Fig. 1.

Total ion chromatograms of HLA-A2.1–associated peptides. C1R-A2.1 (A) or C1R (B) cells (2 × 10⁹) were solubilized in 20 mM tris, pH 8.0, 150 mM NaCl, 1% NP-40, 2 mM PMSF, 100 µM iodoacetamide, Aprotinin (5 µg/ml), Leupeptin (10 µg/ml), Pepstatin A (10 µg/ml), EDTA (3 ng/ml), and 0.2% sodium azide. After sample centrifugation at 100,000g for 1 hour, supernatants were immunoprecipitated with the HLA-A2.1–specific monoclonal antibody BB7.2 (30) and protein A–Sepharose (Sigma). Precipitates were extracted with 0.2 N acetic acid. The supernatants were brought to pH 2.1 with glacial acetic acid and boiled for 5 min, centrifuged through an Ultrafree-Cl unit (millipore) with a norminal limit of 5 KD, and concentrated by vacuum centrifugation. Mass spectra were recorded on a Finnigan-MAT TSQ-70 (san Jose, California) triple quadrupole mass spectrometer equipped with an electrospray ion source and a C-18 microcapillary-HPLC column (75 µm by 10 cm) (14).

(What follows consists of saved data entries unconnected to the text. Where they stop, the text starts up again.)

(** When [get_data] returns on such an object, it returns a grid for each
    of the two channels. *)
Lemma get_data_returns_inv s times V_data :
  (get_data s).1 = Ok (times, V_data) ->
  _channels_enabled s = _channels_enabled init ->
  exists r c : nat,
    V_data = [Some (placeholder_grid r c); Some (placeholder_grid r c)].
Proof.
  intros Hr Hd. rewrite (get_data_two_channels s Hd) in Hr. cbn [fst] in Hr.
  unfold two_channel_data in Hr.
  destruct (_timebase s) as [t|]; [|discriminate].
  destruct (_num_samples s) as [n|]; [|discriminate].
  destruct (_calculate_time_values t n) as [tv|]; [|discriminate].
  destruct (_num_captures s) as [c|]; [|discriminate].
  destruct (np_ones c n) as [ones|] eqn:Hones; [|discriminate].
  apply np_ones_Ok in Hones as (_ & _ & ->). rewrite scaled_grid in Hr.
  apply Ok_inj in Hr. injection Hr as _ <-. eexists _, _. reflexivity.
Qed.

(** ** Reading the data in any state *)

(** C7, as stated, fails: a new object is a reachable state, and there
    [get_data] raises [AttributeError], for [self._timebase] does not
    exist before the first [start_run]. *)
Lemma get_data_before_any_run_raises :
  reachable init /\ get_data init = (Raise AttributeError, init).
Proof. split; [constructor | reflexivity]. Qed.
(** * renku-python: dataset commands and the Zenodo provider

    A shallow embedding of
    - [renku/cli/_providers/zenodo.py]  (record serializers, exporter, provider),
    - [renku/cli/zenodo.py]             (the older [Record] class),
    - [renku/cli/dataset.py]            (the [dataset] sub-commands),
    together with the properties the specification states about them.

    Python objects become records, exceptions become the left summand of a
    result, and code that talks to the network, the disk or the terminal runs
    in a state-and-exception monad whose state records what was done. *)

From Stdlib Require Import ZArith Ascii String List Sorted.
From stdpp Require Import gmap strings list fin_maps pretty.

Open Scope Z_scope.

(** ** Exceptions *)

(** The exceptions the modelled code raises, each with the argument it is
    raised with. *)
Inductive Exc : Type :=
| HTTPError (msg : string)           (* requests.HTTPError *)
| ConnectionError (msg : string)     (* requests.ConnectionError and the like *)
| LookupError (msg : string)
| KeyError (key : string)
| ValueError (msg : string)          (* response.json() on a body that is not JSON *)
| TypeError (msg : string)
| FileNotFoundError (path : string)
| UnboundLocalError (var : string)
| Abort                              (* click.Abort *)
| NonEmptyDatasetError (name : string).
(** Returns the status string of the container, or [None]. *)
Definition get_container_status (self : JavaContainerManager) (container_name_arg : pyval) : M (option string) :=
  let name := py_or container_name_arg (PyStr (container_name self)) in
  try_except
    (container <- call (containers_get P name) (EvGet name) ;;
     ret (Some (status container)))
    (fun e => if is_NotFound e then ret None else ret None).

Definition is_container_running (self : JavaContainerManager) (container_name_arg : pyval) : M bool :=
  st <- get_container_status self container_name_arg ;;
  ret (bool_decide (st = Some "running")).

Definition build_image (self : JavaContainerManager) (java_app_dir tag : string) : M (bool * string) :=
  try_except
    (call (images_build P java_app_dir tag true) (EvBuild java_app_dir tag true) ;;;
     ret (true, "Image built successfully"))
    (fun e =>
       if is_BuildError e then ret (false, "Build Error: " +:+ exn_msg e)
       else ret (false, "Unexpected error: " +:+ exn_msg e)).

Definition image_name : string := "java-dummy-app".

(** [environment={"LOG_MESSAGE": log_message, "ITERATIONS": str(iterations)}] *)
Definition workload_env (log_message : string) (iterations : Z) : environment :=
  [("LOG_MESSAGE", log_message); ("ITERATIONS", pretty iterations)].

(** Returns the pair of the container and the action taken, or [None] when
    the function runs off its end. *)
Definition get_or_create_container (self : JavaContainerManager)
    (log_message : string) (iterations : Z) (host_log_file : string)
  : M (option (Container * string)) :=
  try_except
    (container <- call (containers_get P (PyStr (container_name self)))
                       (EvGet (PyStr (container_name self))) ;;
     if String.eqb (status container) "running" then
       ret (Some (container, "reused"))
     else if String.eqb (status container) "exited" then
       call (container_start P container) (EvStart container) ;;;
       ret (Some (container, "started"))
     else ret None)
    (fun e =>
       if is_NotFound e then
         let env := workload_env log_message iterations in
         let vols := [ {| vol_host := host_log_file; vol_bind := "/app/app.log";
                          vol_mode := "rw" |} ] in
         container <- call (containers_run P image_name (container_name self) true env vols)
                           (EvRun image_name (container_name self) true env vols) ;;
         ret (Some (container, "created"))
       else raise e).

Definition java_command : string := "java -cp /app App".

Definition execute_java_app (self : JavaContainerManager) (container : Container) (log_message : string) (iterations : Z)
  : M (bool * string) :=
  try_except
    (call (container_exec_run P container java_command true (workload_env log_message iterations))
          (EvExec container java_command true (workload_env log_message iterations)) ;;;
     ret (true, "Java app started"))
    (fun e => ret (false, "Failed to execute: " +:+ exn_msg e)).

Definition pkill_command : string := "pkill -9 java".

Definition stop_java_app (self : JavaContainerManager) (container_name_arg : pyval) : M (bool * string) :=
  let name := py_or container_name_arg (PyStr (container_name self)) in
  try_except
    (container <- call (containers_get P name) (EvGet name) ;;
     call (container_exec_run P container pkill_command true [])
          (EvExec container pkill_command true []) ;;;
     ret (true, "Application stopped"))
    (fun e => ret (false, "Failed to stop: " +:+ exn_msg e)).

Definition remove_container (self : JavaContainerManager) (container_name_arg : pyval) : M (bool * string) :=
  let name := py_or container_name_arg (PyStr (container_name self)) in
  try_except
    (container <- call (containers_get P name) (EvGet name) ;;
     call (container_remove P container true) (EvRemove container true) ;;;
     ret (true, "Container removed"))
    (fun e => ret (false, "Failed to remove: " +:+ exn_msg e)).

Definition prepare_log_file (self : JavaContainerManager) (host_log_file : string) : M unit :=
  ex <- call (host_exists P (PyStr host_log_file)) (EvHostExists (PyStr host_log_file)) ;;
  (if ex then call (host_remove P (PyStr host_log_file)) (EvHostRemove (PyStr host_log_file))
   else ret tt) ;;;
  call (host_touch P (PyStr host_log_file)) (EvHostTouch (PyStr host_log_file)).

Definition read_logs (self : JavaContainerManager) (log_file : pyval) : M string :=
  ex <- call (host_exists P log_file) (EvHostExists log_file) ;;
  if ex then try_except_bare (call (host_read P log_file) (EvHostRead log_file)) (ret "")
  else ret "".

(** *** Streamlit *)

(** What the browser sends with the script run: which buttons were pressed,
    and what the two input widgets hold. *)
Record Inputs : Type := {
  stop_clicked : bool;
  run_clicked : bool;
  log_message_entry : option string;
  iterations_entry : option Z
}.

(** [key in st.session_state] *)
Definition session_has (key : string) : M bool :=
  fun s => (Ret (bool_decide (is_Some (session s !! key))), s, []).

(** [st.session_state.key] *)
Definition session_get (key : string) : M pyval :=
  fun s =>
    match session s !! key with
    | Some v => (Ret v, s, [])
    | None => (Raise {| exn_class_of := AttributeError; exn_msg := key |}, s, [])
    end.

(** [st.session_state.key = v] *)
Definition session_set (key : string) (v : pyval) : M unit :=
  fun s => (Ret tt, set_session (<[key := v]> (session s)) s, []).

(** [st.button(label, disabled=...)]: the widget is drawn and the call
    returns whether the browser reported a press of it. *)
Definition st_button (label : string) (disabled : pyval) (clicked : bool) : M bool :=
  ui (UiButton label disabled) ;;; ret clicked.

(** [st.text_input(label, value=...)] *)
Definition st_text_input (value : string) (entry : option string) : M string :=
  ui UiTextInput ;;; ret (default value entry).

(** [st.number_input(label, min_value=..., max_value=..., value=...)]: the
    widget holds [value] until the browser commits another number, and the
    browser commits no number outside the bounds. *)
Definition st_number_input (min_value max_value value : Z) (entry : option Z) : M Z :=
  ui (UiNumberInput min_value max_value value) ;;;
  ret (match entry with
       | Some n => if (min_value <=? n)%Z && (n <=? max_value)%Z then n else value
       | None => value
       end).

(** [state.get(key, dflt)]: only a dict has the method. *)
Definition py_get (state : pyval) (key : string) (dflt : pyval) : M pyval :=
  match state with
  | PyDict d => ret (default dflt (d !! key))
  | _ => raise {| exn_class_of := AttributeError; exn_msg := "get" |}
  end.

(** *** [ui/java_container_ui.py] *)

Definition _initialize_session_state (manager : JavaContainerManager) : M unit :=
  has <- session_has "process_pid" ;;
  if negb has then
    state <- load_process_state manager ;;
    if truthy state then
      v <- py_get state "pid" PyNone ;; session_set "process_pid" v ;;;
      v <- py_get state "is_running" (PyBool false) ;; session_set "is_running" v ;;;
      v <- py_get state "log_file" PyNone ;; session_set "log_file" v ;;;
      v <- py_get state "start_time" PyNone ;; session_set "start_time" v ;;;
      v <- py_get state "container_name" (PyStr (container_name manager)) ;;
      session_set "container_name" v
    else
      session_set "process_pid" PyNone ;;;
      session_set "is_running" (PyBool false) ;;;
      session_set "log_file" PyNone ;;;
      session_set "start_time" PyNone ;;;
      session_set "container_name" (PyStr (container_name manager))
  else ret tt.

Definition _show_final_logs (manager : JavaContainerManager) : M unit :=
  log_file <- session_get "log_file" ;;
  if truthy log_file then
    log_file <- session_get "log_file" ;;
    content <- read_logs manager log_file ;;
    if negb (String.eqb content "") then
      ui (UiSubheader true) ;;; ui (UiCode content)
    else ret tt
  else ret tt.

Definition _render_stop_button (manager : JavaContainerManager) (inp : Inputs) : M unit :=
  clicked <- st_button "Stop Application" (PyBool false) (stop_clicked inp) ;;
  if clicked then
    name <- session_get "container_name" ;;
    r <- stop_java_app manager name ;;
    let '(success, msg) := r in
    if success then
      session_set "is_running" (PyBool false) ;;;
      clear_process_state manager ;;;
      ui (UiSuccess (MsgText msg)) ;;;
      time_sleep 1 ;;;
      st_rerun
    else
      ui (UiError (MsgText msg))
  else ret tt.

Definition _stream_live_logs (manager : JavaContainerManager) : M unit :=
  log_file <- session_get "log_file" ;;
  if truthy log_file then
    log_file <- session_get "log_file" ;;
    content <- read_logs manager log_file ;;
    (if negb (String.eqb content "") then
       ui (UiSubheader false) ;;; ui UiEmpty ;;; ui (UiCode content)
     else ret tt) ;;;
    time_sleep 1 ;;;
    st_rerun
  else ret tt.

The column was eluted with a gradient of 0 to 80% acetonitrile in 0.5% acetic acid over 10 min at 1 to 2 µl/min. The electrospray needle was operated with a voltage differential of 4 to 5keV and a sheath flow of 2 to 4 µl/min of 3:1 mixture of methanol:0.5% acetic acid. Total ion signal from samples equivalent to 10⁸ cells was obtained by scanning the range of masses corresponding to m/z values between 300 and 1500 every 2 s and then summing each of the spectra. Insets are plots of ion current for the peptide (M+H)⁺ ions at m/z 1121 (nominal mass).